## Action item
Starting with the line that contains "and edge move" and stopping after the line that contains "(** The manifest the flush publishes. *)", copy the entries below exactly. Include nothing else.

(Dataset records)
========
(* ===== verification/EdgeFlush.v ===== *)
(** Flushing the edges of a memtable ([build_edge_stream_rows], [build_edge_sst] and
    the edge loop of [build_pending_ssts] in [flush.rs], [sst/edges/inverse.rs]).

    One edge type becomes two SSTs: the rows as the memtable orders them, and the same
    rows with source and destination swapped, sorted again. The theorem says that both
    read back as the memtable. Parameter: [serde_json] on the write records
    ([EdgePayload]). *)
From S2P Require Import Prelude StorageError Bloom Memtable Compaction Flush EdgeEncoding EdgeFormat EdgePages EdgeReader EdgeWriter EdgeSealed EdgeImage EdgeWriterInv EdgeSst KwayMerge EdgeMerge EdgeCompaction.

(** [EdgeWriteRecord::decode], of which the flush keeps the properties by name, and
    [serde_json::to_string]. *)
Class EdgePayload `{PJ : PropertyJson} := {
  edge_write_decode : list byte → option (list (list byte * json_value));
  json_value_to_string : json_value → option (list byte);
  json_map_to_string : list (list byte * json_value) → option (list byte);
}.

(** ** The inverse order ([inverse.rs]) *)

Definition swapped (r : EdgeRecord) : EdgeRecord :=
  {| er_key_id := er_partner_id r; er_partner_id := er_key_id r; er_lsn := er_lsn r;
     er_tombstone := er_tombstone r; er_declared_properties := er_declared_properties r;
     er_overflow_json := er_overflow_json r |}.
(* ===== verification/EdgeScan.v ===== *)
(** Scanning and counting the edges of a type at a snapshot ([read.rs],
    [Snapshot::scan_edge_type] and [Snapshot::count_edge_type]).

    A scan folds the memtable, the staged overlay and every forward SST of the type into
    one map from (source, destination) to the version with the highest LSN, and returns
    the live ones in order. The theorems say that this is the newest version of every
    edge, that flushing a memtable and compacting SSTs leave it as it is, and that the
    count is its length, also on the path that reads only metadata.

    Arguments: the body of an SST ([get_sst_body]), the answers of [cancel::check], the
    tombstone count in the descriptor's statistics and the lookup of the paged reader.
    [serde_json] must return the property maps of the flushed payloads as it wrote them
    ([payload_ok]). *)
From S2P Require Import Prelude StorageError Bloom Memtable ManifestTypes DescriptorIndex Compaction NodeReads Flush EdgeEncoding EdgeFormat EdgePages EdgeReader EdgeWriter EdgeSealed EdgeImage EdgeWriterInv EdgeSst KwayMerge EdgeMerge EdgeCompaction EdgeFlush.

(** ** Winners *)

Abbreviation node_pair := (Z * Z)%type.
(** [BTreeMap<(NodeId, NodeId), (u64, V)>] *)
Abbreviation latest_map V := (gmap node_pair (Z * V)).

(** [update_edge_winner], and [update_edge_count_winner] at [V = bool]. *)
Definition update_edge_winner {V} (map : latest_map V) (key : node_pair) (lsn : Z) (view : V) : latest_map V :=
  match map !! key with
  | Some (existing_lsn, _) => if lsn <=? existing_lsn then map else <[key := (lsn, view)]> map
  | None => <[key := (lsn, view)]> map
  end.

(** The derived order of a pair of ids, and [BTreeMap::into_values]. *)
Definition pair_before {A} (a b : node_pair * A) : Prop :=
  a.1.1 < b.1.1 ∨ (a.1.1 = b.1.1 ∧ a.1.2 ≤ b.1.2).
#[global] Instance pair_before_dec A : RelDecision (@pair_before A).
Proof. unfold pair_before. intros a b. apply _. Defined.
Definition into_values {A} (m : gmap node_pair A) : list A := (merge_sort pair_before (map_to_list m)).*2.

Section Scan.
Context (xxh3_64 : list byte → Z) (zstd_decompress : list byte → Z → option (list byte)).
Context (zstd_decode_all : list byte → option (list byte)).
Context (arrow_ipc_strings : list byte → Result (list PropValue)).
Context `{PJ : PropertyJson, EP : !EdgePayload}.
Context (env : EnvVar).
Context (get_sst_body : SstDescriptor → Result (list byte)).
(** [cancel::check] before row [idx] of SST [i] *)
Context (cancel_check : nat → nat → Result unit).

Abbreviation properties := (list (list byte * json_value)).

Record EdgeView := {
  ev_edge_type : string;
  ev_src : Z;
  ev_dst : Z;
  ev_properties : properties;
  ev_lsn : Z;
}.

Definition edge_mem_entries_for_type (s : Snapshot) (edge_type : string) : list (MemKey * MemEntry) :=
  MemtableSnapshot_iter_edge_type (ss_memtable s) edge_type
  ++ match ss_overlay s with Some o => MemtableSnapshot_iter_edge_type o edge_type | None => [] end.

(** ** Property maps *)

Definition decode_overflow_props (slot : option PropValue) : Result properties :=
  match slot with
  | Some (Some json) => ok_or (Json "edge overflow properties") (json_map_from_str json)
  | _ => Ok []
  end.

(** The [for (name, stream) in declared_streams] loop, on the slots [stream.get(idx)]. *)
Fixpoint insert_declared (slots : list (list byte * option PropValue)) (out : properties) : Result properties :=
  match slots with
  | [] => Ok out
  | (name, Some (Some encoded)) :: rest =>
      value ← ok_or (Invariant "edge declared property decode") (json_value_from_str encoded);
      insert_declared rest (props_insert name value out)
  | _ :: rest => insert_declared rest out
  end.

Definition decode_edge_properties (overflow_slot : option PropValue)
    (declared_streams : list (list byte * list PropValue)) (idx : nat) : Result properties :=
  out ← decode_overflow_props overflow_slot;
  insert_declared (map (λ s, (s.1, s.2 !! idx)) declared_streams) out.

Fixpoint load_declared_streams (reader : EdgeSstReader) (names : list (list byte))
    : Result (list (list byte * list PropValue)) :=
  match names with
  | [] => Ok []
  | name :: rest =>
      stream ← read_declared_property_strings xxh3_64 zstd_decompress zstd_decode_all arrow_ipc_strings reader name;
      out ← load_declared_streams reader rest;
      Ok match stream with Some stream => (name, stream) :: out | None => out end
  end.

(** ** [scan_edge_type] *)

Definition memtable_view (edge_type : string) (src dst : Z) (entry : MemEntry) : Result (option EdgeView) :=
  match entry_op entry with
  | Tombstone => Ok None
  | Upsert payload =>
      properties ← ok_or (Json "edge write record") (edge_write_decode payload);
      Ok (Some {| ev_edge_type := edge_type; ev_src := src; ev_dst := dst; ev_properties := properties;
                  ev_lsn := entry_lsn entry |})
  end.

(** The loops over the memtable: [view] is what the caller keeps of an entry. *)
Fixpoint fold_memtable {V} (view : Z → Z → MemEntry → Result V) (edge_type : string)
    (entries : list (MemKey * MemEntry)) (latest : latest_map V) : Result (latest_map V) :=
  match entries with
  | [] => Ok latest
  | (KNode _, _) :: rest => fold_memtable view edge_type rest latest
  | (KEdge et src dst, entry) :: rest =>
      if decide (et ≠ edge_type) then fold_memtable view edge_type rest latest
      else
        v ← view src dst entry;
        fold_memtable view edge_type rest (update_edge_winner latest (src, dst) (entry_lsn entry) v)
  end.

Definition sst_row_view (edge_type : string) (overflows : option (list PropValue))
    (declared_streams : list (list byte * list PropValue)) (idx : nat) (row : EdgeRowProjection)
    : Result (option EdgeView) :=
  if ep_row_tombstone row then Ok None
  else
    properties ← decode_edge_properties (o ← overflows; o !! idx) declared_streams idx;
    Ok (Some {| ev_edge_type := edge_type; ev_src := be_combine (ep_key_id row);
                ev_dst := be_combine (ep_partner_id row); ev_properties := properties;
                ev_lsn := ep_row_lsn row |}).

Definition CHECK_STRIDE : nat := 1024.

(** The loops over the rows of SST [i], from row [idx]. *)
Fixpoint fold_rows {V} (view : nat → EdgeRowProjection → Result V) (i : nat) (rows : list EdgeRowProjection)
    (idx : nat) (latest : latest_map V) : Result (latest_map V) :=
  match rows with
  | [] => Ok latest
  | row :: rest =>
      _ ← (if (idx mod CHECK_STRIDE =? 0)%nat then cancel_check i idx else Ok tt);
      v ← view idx row;
      fold_rows view i rest (S idx)
        (update_edge_winner latest (be_combine (ep_key_id row), be_combine (ep_partner_id row)) (ep_row_lsn row) v)
  end.

(** The [for &idx in scope_descriptors(..)] loop. *)
Fixpoint scan_ssts (edge_type : string) (names : list (list byte)) (ssts : list SstDescriptor) (idxs : list nat)
    (latest : latest_map (option EdgeView)) : outcome (latest_map (option EdgeView)) :=
  match idxs with
  | [] => mret latest
  | i :: rest =>
      desc ← index ssts i;
      body ← lift (get_sst_body desc);
      reader ← lift (EdgeSstReader_open xxh3_64 body);
      rows ← EdgeSstReader_scan_all_edges xxh3_64 env reader;
      overflows ← lift (read_overflow_strings xxh3_64 zstd_decompress zstd_decode_all arrow_ipc_strings reader);
      declared_streams ← lift (load_declared_streams reader names);
      latest ← lift (fold_rows (sst_row_view edge_type overflows declared_streams) i rows 0 latest);
      scan_ssts edge_type names ssts rest latest
  end.

(** [edge_def] is [schema.edge_type(edge_type)]. *)
Definition scan_edge_type (s : Snapshot) (edge_def : option EdgeTypeDef) (edge_type : string)
    : outcome (list EdgeView) :=
  latest ← lift (fold_memtable (memtable_view edge_type) edge_type (edge_mem_entries_for_type s edge_type) ∅);
  latest ← scan_ssts edge_type (declared_property_names edge_def) (ss_ssts s)
             (scope_descriptors (DescriptorIndex_build (ss_ssts s)) SkEdgesFwd edge_type) latest;
  mret (omap snd (into_values latest)).

(** ** [count_edge_type] *)

(** The tombstone count of [KindSpecificStats::Edges], and the lookup of the paged
    reader on the SST. *)
Context (edge_tombstone_count : SstDescriptor → option Z).
Context (paged_lookup_partner : SstDescriptor → list byte → list byte → outcome (option EdgePointLookup)).

Definition entry_live (src dst : Z) (entry : MemEntry) : Result bool := Ok (negb (is_tombstone (entry_op entry))).
Definition row_live (idx : nat) (row : EdgeRowProjection) : Result bool := Ok (negb (ep_row_tombstone row)).

Definition live_count (latest : latest_map bool) : Z := Z.of_nat (length (filter (λ e, e.2 = true) (into_values latest))).

Fixpoint count_ssts (ssts : list SstDescriptor) (idxs : list nat) (latest : latest_map bool)
    : outcome (latest_map bool) :=
  match idxs with
  | [] => mret latest
  | i :: rest =>
      desc ← index ssts i;
      body ← lift (get_sst_body desc);
      reader ← lift (EdgeSstReader_open xxh3_64 body);
      rows ← EdgeSstReader_scan_all_edges xxh3_64 env reader;
      latest ← lift (fold_rows row_live i rows 0 latest);
      count_ssts ssts rest latest
  end.

(** The [for ((src, dst), (_, live)) in winners] loop; [delta] is an [i64]. *)
Fixpoint count_delta (desc : SstDescriptor) (winners : list (node_pair * (Z * bool))) (delta : Z) : outcome Z :=
  match winners with
  | [] => mret delta
  | ((src, dst), (_, live)) :: rest =>
      row ← paged_lookup_partner desc (be_split 16 src) (be_split 16 dst);
      let sst_live := match row with Some row => negb (epl_tombstone row) | None => false end in
      count_delta desc rest
        match live, sst_live with
        | true, false => sign_wrap 64 (delta + 1)
        | false, true => sign_wrap 64 (delta - 1)
        | _, _ => delta
        end
  end.

(** The general path, as [scan_edge_type] without properties. *)
Definition count_merged (s : Snapshot) (edge_type : string) : outcome Z :=
  latest ← lift (fold_memtable entry_live edge_type (edge_mem_entries_for_type s edge_type) ∅);
  latest ← count_ssts (ss_ssts s) (scope_descriptors (DescriptorIndex_build (ss_ssts s)) SkEdgesFwd edge_type) latest;
  mret (live_count latest).
Lemma flushed_content base nodes edges pendings plan schema fence now :
  let next := next_version base (f_writer_id fence) now in
  let next := with_contents next (mf_ssts next ++ map pd_descriptor pendings) (mf_wal_segments next) (schema (mf_catalog next)) in
  let next := SearchFlushManifestUpdate_apply (sp_manifest plan) next in
  build_pending_ssts b nodes edges = Ok pendings →
  plan_ok (option_list (pd_descriptor <$> List.find (λ p, bool_decide (sst_kind (pd_descriptor p) = SkNodes)) pendings) ++ mf_ssts base) plan →
  flushed base (with_contents next (mf_ssts next) [] (mf_catalog next)) nodes.
Proof.
  intros next1 next2 next3 Hbuild (_ & Hdesc & Hret). split; [done|]. split; [done|].
  destruct (build_pending_ok _ _ _ Hbuild) as (rest & Hrest & Hcase).
  assert (∀ d, sst_kind d = SkNodes → d ∉ map pd_descriptor rest) as Hno.
  { intros d Hk (p & -> & Hp)%list_elem_of_fmap. rewrite Forall_forall in Hrest. by destruct (Hrest _ Hp) as [_ ?]. }
  rewrite Forall_forall in Hdesc, Hret.
  set (new := match nodes with [] => [] | _ => option_list (pd_descriptor <$> head pendings) end).
  exists new. split.
  { destruct Hcase as [[-> ->]|(p & Hp & Hne & ->)]; [by left|]. right. split; [done|]. exists p. split; [done|].
    subst new. by destruct nodes. }
  intros d Hk. simpl. rewrite elem_of_app, list_elem_of_In, List.filter_In, bool_decide_eq_true, <- list_elem_of_In, elem_of_app.
  assert (d ∈ map pd_descriptor pendings ↔ d ∈ new) as ->.
  { subst new. destruct Hcase as [[-> ->]|(p & Hp & Hne & ->)].
    - rewrite elem_of_nil. split; [|done]. by apply Hno.
    - destruct nodes; [done|]. simpl. rewrite elem_of_cons, list_elem_of_singleton.
      split; [|by left]. intros [?|Hr]; [done|]. by destruct (Hno d Hk). }
  split.
  - intros [[? _]|Hd]; [done|]. by destruct (Hdesc d Hd).
  - intros Hd. left. split; [done|]. apply Hret; [|done]. apply elem_of_app. destruct Hd as [Hd|Hd]; [by right|left].
    subst new. destruct Hcase as [[-> ->]|(p & Hp & Hne & ->)]; [by apply elem_of_nil in Hd|]. destruct nodes; [by apply elem_of_nil in Hd|]. simpl in Hd |- *.
    apply list_elem_of_singleton in Hd as ->. rewrite bool_decide_true by done. by left.
Qed.
(** C17: a successful claim owns a fresh epoch: the version it published carries the
    fence's epoch, and every earlier version has a strictly smaller one. *)
Theorem claim_epoch_fresh S i fuel uuids now mine lm fence k m :
  reachable faulty S → finished S i (RClaim fuel uuids now mine) (PClaimed lm fence) →
  published (w_objs (sys_world S)) k m → 0 ≤ k ≤ ptr_version (lm_pointer lm) →
  (k = ptr_version (lm_pointer lm) → mf_epoch m = f_epoch fence) ∧
  (k < ptr_version (lm_pointer lm) → mf_epoch m < f_epoch fence).
Proof.
  intros Hg%reachable_good Hf Hk Hle; [|done].
  destruct (finished_post faulty S i _ _ Hg Hf) as (base & (Hl & _ & E & _ & Hb & Hv) & Ef & Ee & _).
  destruct Hg as [HI _]. destruct (loaded_fields _ _ Hb) as (_ & _ & mb & Hmb & Eb).
  destruct (loaded_fields _ _ Hl) as (_ & _ & m0 & Hm0 & E0). split.
  - intros ->. rewrite (published_unique _ _ _ _ Hk Hm0). lia.
  - intros Hlt. destruct (published_below _ _ _ k HI Hmb) as (m' & Hm' & Hle').
    + rewrite E in Hlt. simpl in Hlt. lia.
    + rewrite (published_unique _ _ _ _ Hk Hm'). lia.
Qed.


(** A failed commit loses nothing and acknowledges nothing. When [commit_batch]
    returns an error, the memtable, the published view, the manifest, the watermark
    and the whole pending batch are as before; at most the session is poisoned. *)
Theorem failed_commit_keeps_session S i ses sched check check' now now' e ses' :
  reachable faulty S →
  finished S i (RCommitBatch ses sched check check' now now') (PCommit (Err e) ses') →
  ses' = ses ∨ ses' = set_poisoned ses.
Proof.
  intros Hg%reachable_good Hf; [|done]. by destruct (finished_post faulty S i _ _ Hg Hf) as [_ Hk].
Qed.

End System.
(* ===== verification/FlushExample.v ===== *)
(** A session that flushes: the batch of [SessionExample] is committed, and its node
    and edge move from the memtable into SSTs. The SSTs are those of
    [CompactionExample], addressed by content. *)
From S2P Require Import Prelude StorageError Wal Memtable ManifestTypes Bloom DescriptorIndex Paths ManifestProtocol ObjectStore Recovery WriterSession SessionStaging ManifestSafety SessionSafety KwayMerge Compaction CompactionMerge NodeReads CompactionView CompactionExample Flush FlushSafety ManifestSystem FlushView ManifestExample SessionExample.

#[local] Instance fl_entries : Bincode WalEntry entry_typed := live_entries.
#[local] Instance fl_snapshots : Bincode MemtableSnapshotFile snapshot_typed := live_snapshots.
#[local] Instance fl_bindings : Bincode MemtableSnapshotBindingV2 binding_typed := live_bindings.

Definition fl_pending (kind : SstKind) (name : string) (rs : list NodeRow) : PendingSst :=
  let d := ex_sst "" 0 rs in
  {| pd_descriptor :=
       {| sst_id := sst_id d; sst_kind := kind; sst_scope := sst_scope d; sst_level := sst_level d;
          sst_path := sst_path d; sst_size_bytes := sst_size_bytes d; sst_row_count := sst_row_count d;
          sst_created_at := sst_created_at d; sst_min_key := sst_min_key d; sst_max_key := sst_max_key d;
          sst_min_lsn := sst_min_lsn d; sst_max_lsn := sst_max_lsn d; sst_bloom := None;
          sst_unique_property_indices := []; sst_equality_property_indices := [];
          sst_composite_equality_indices := []; sst_label_index := None; sst_node_locator := None; sst_extra := [] |};
     pd_body_path := namespace_prefix +:+ "/sst/level0/" +:+ name; pd_body := InMemory [z2b 1];
     pd_bloom_path := None; pd_bloom_body := None; pd_index_sidecars := [] |}.

Definition fl_builders : SstBuilders :=
  {| node_pending := λ rs, Ok (fl_pending SkNodes "nodes" rs);
     edge_pending := λ t _, Ok (fl_pending SkEdgesFwd ("fwd-" +:+ t) [], fl_pending SkEdgesInv ("inv-" +:+ t) []);
     prepare_search_flush := λ _ _ _, mret SearchFlushPlan_default |}.

Definition fl_args : FlushArgs :=
  {| fa_sched := [false]; fa_check := Ok tt; fa_check' := Ok tt; fa_now := λ n, 300 + Z.of_nat n;
     fa_pending := None; fa_retire := id; fa_schema := id; fa_scheds := []; fa_completed := [] |}.

(** The manifest the flush publishes. *)
Definition fl_m2 : Manifest :=
  with_contents (next_version live_m1 1001 303)
    [pd_descriptor (fl_pending SkNodes "nodes" [{| nr_id := 5; nr_lsn := 1; nr_op := Upsert [z2b 7] |}]);
     pd_descriptor (fl_pending SkEdgesFwd "" []); pd_descriptor (fl_pending SkEdgesInv "" [])] [] (mf_catalog live_m1).

#[local] Instance fl_manifests : JsonCodec Manifest manifest_typed := table_codec manifest_typed [live_m0; live_m1; fl_m2].
#[local] Instance fl_pointers : JsonCodec ManifestPointer pointer_typed :=
  table_codec pointer_typed [pointer_to 0 live_m0; pointer_to 1 live_m1; pointer_to 2 fl_m2].

Definition fl_run (S : System) (i : nat) (q : Request) : System := default S (complete sum32 sum32 S i q).
Definition fl_S1 : System := fl_run initial 0 live_open.
Definition fl_request : Request := RFlush fl_builders live_ses1 fl_args.
Definition fl_S2 : System := fl_run fl_S1 1 fl_request.
Definition fl_ses2 : WriterSession := with_tables live_ses2 (acme_loaded 2 fl_m2) Memtable_new.
Definition fl_outcome : FlushOutcome :=
  {| fo_committed := acme_loaded 2 fl_m2; fo_ssts_written := 3; fo_bloom_sidecars_written := 0 |}.

Lemma fl_finished_0 : finished fl_S1 0 live_open (PSession live_ses0).
Proof. vm_compute. reflexivity. Qed.
Lemma fl_finished_1 : finished fl_S2 1 fl_request (PFlush (Ok fl_outcome) fl_ses2).
Proof. vm_compute. reflexivity. Qed.

Lemma fl_builders_ok : builders_ok fl_builders.
Proof.
  split.
  - intros rows p [= <-]. split; [|done]. repeat constructor.
  - intros t rows p p' [= <- <-]. repeat constructor; by vm_compute.
  - done.
  - intros base d rows. split_and!; [constructor|constructor|]. apply Forall_forall. intros x _ _. simpl. set_solver.
Qed.

Lemma fl_steps_1 md : rtc (sys_step sum32 sum32 md) initial fl_S1.
Proof. unfold fl_S1, fl_run. destruct (complete sum32 sum32 initial 0 live_open) eqn:E; [by eapply complete_steps|by vm_compute in E]. Qed.
Lemma fl_held : held fl_S1 (ws_current live_ses1).
Proof. exists 0%nat, live_open, (PSession live_ses0). split; [apply fl_finished_0|reflexivity]. Qed.
Lemma fl_steps_2 md : rtc (sys_step sum32 sum32 md) fl_S1 fl_S2.
Proof.
  assert (may_start fl_S1 fl_request) as Hq.
  { cbv [may_start fl_request]. split; [apply fl_held|]. split; [apply fl_builders_ok|by intros m]. }
  unfold fl_S2, fl_run. destruct (complete sum32 sum32 fl_S1 1 fl_request) eqn:E; [|by vm_compute in E].
  eapply complete_steps; [exact E|exact Hq].
Qed.
Lemma fl_reachable md : reachable sum32 sum32 md fl_S2.
Proof. unfold reachable. etrans; [apply fl_steps_1|apply fl_steps_2]. Qed.

(** ** Reading *)

Abbreviation fl_lookup :=
  (session_lookup sum32 (λ _ : LabelDictionary, ex_view) (λ _ : LabelDictionary, ex_cached) ex_bloom (λ _ : LabelDictionary, ex_read)).

Lemma fl_writes_rows :
  writes_rows sum32 (λ _ : LabelDictionary, ex_view) (λ _ : LabelDictionary, ex_cached) ex_bloom (λ _ : LabelDictionary, ex_read) ex_rows fl_builders.
Proof.
  intros nodes p [= <-] Hrun. split_and!; [done|apply (ex_rows_sst "" 0)|].
  intros dict. exact (ex_serves sum32 "" 0 nodes Hrun).
Qed.

Lemma fl_session_ok :
  session_ok sum32 (λ _ : LabelDictionary, ex_view) (λ _ : LabelDictionary, ex_cached) ex_bloom (λ _ : LabelDictionary, ex_read) ex_rows live_ses1.
Proof.
  split.
  - apply live_batch_ok_1.
  - vm_compute. reflexivity.
  - assert (mt_inner (ws_memtable live_ses1) = ∅) as -> by (vm_compute; reflexivity). apply map_Forall_empty.
  - intros d Hd. assert (mf_ssts (lm_manifest (ws_current live_ses1)) = []) as E by (vm_compute; reflexivity).
    rewrite E in Hd. by apply elem_of_nil in Hd.
Qed.

Lemma fl_unique : lsn_unique ex_rows (overlay_snapshot live_ses1) 5.
Proof.
  assert (ss_ssts (overlay_snapshot live_ses1) = []) as E by (vm_compute; reflexivity).
  intros c c' Hc Hc' _. unfold visible in Hc, Hc'. rewrite E in Hc, Hc'.
  destruct Hc as [(e & He & ->)|(d & Hd & _)]; [|by apply elem_of_nil in Hd].
  destruct Hc' as [(e' & He' & ->)|(d & Hd & _)]; [|by apply elem_of_nil in Hd]. by rewrite He in He'; injection He' as <-.
Qed.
========
## Task output
    and edge move from the memtable into SSTs. The SSTs are those of
    [CompactionExample], addressed by content. *)
From S2P Require Import Prelude StorageError Wal Memtable ManifestTypes Bloom DescriptorIndex Paths ManifestProtocol ObjectStore Recovery WriterSession SessionStaging ManifestSafety SessionSafety KwayMerge Compaction CompactionMerge NodeReads CompactionView CompactionExample Flush FlushSafety ManifestSystem FlushView ManifestExample SessionExample.

#[local] Instance fl_entries : Bincode WalEntry entry_typed := live_entries.
#[local] Instance fl_snapshots : Bincode MemtableSnapshotFile snapshot_typed := live_snapshots.
#[local] Instance fl_bindings : Bincode MemtableSnapshotBindingV2 binding_typed := live_bindings.

Definition fl_pending (kind : SstKind) (name : string) (rs : list NodeRow) : PendingSst :=
  let d := ex_sst "" 0 rs in
  {| pd_descriptor :=
       {| sst_id := sst_id d; sst_kind := kind; sst_scope := sst_scope d; sst_level := sst_level d;
          sst_path := sst_path d; sst_size_bytes := sst_size_bytes d; sst_row_count := sst_row_count d;
          sst_created_at := sst_created_at d; sst_min_key := sst_min_key d; sst_max_key := sst_max_key d;
          sst_min_lsn := sst_min_lsn d; sst_max_lsn := sst_max_lsn d; sst_bloom := None;
          sst_unique_property_indices := []; sst_equality_property_indices := [];
          sst_composite_equality_indices := []; sst_label_index := None; sst_node_locator := None; sst_extra := [] |};
     pd_body_path := namespace_prefix +:+ "/sst/level0/" +:+ name; pd_body := InMemory [z2b 1];
     pd_bloom_path := None; pd_bloom_body := None; pd_index_sidecars := [] |}.

Definition fl_builders : SstBuilders :=
  {| node_pending := λ rs, Ok (fl_pending SkNodes "nodes" rs);
     edge_pending := λ t _, Ok (fl_pending SkEdgesFwd ("fwd-" +:+ t) [], fl_pending SkEdgesInv ("inv-" +:+ t) []);
     prepare_search_flush := λ _ _ _, mret SearchFlushPlan_default |}.

Definition fl_args : FlushArgs :=
  {| fa_sched := [false]; fa_check := Ok tt; fa_check' := Ok tt; fa_now := λ n, 300 + Z.of_nat n;
     fa_pending := None; fa_retire := id; fa_schema := id; fa_scheds := []; fa_completed := [] |}.

(** The manifest the flush publishes. *)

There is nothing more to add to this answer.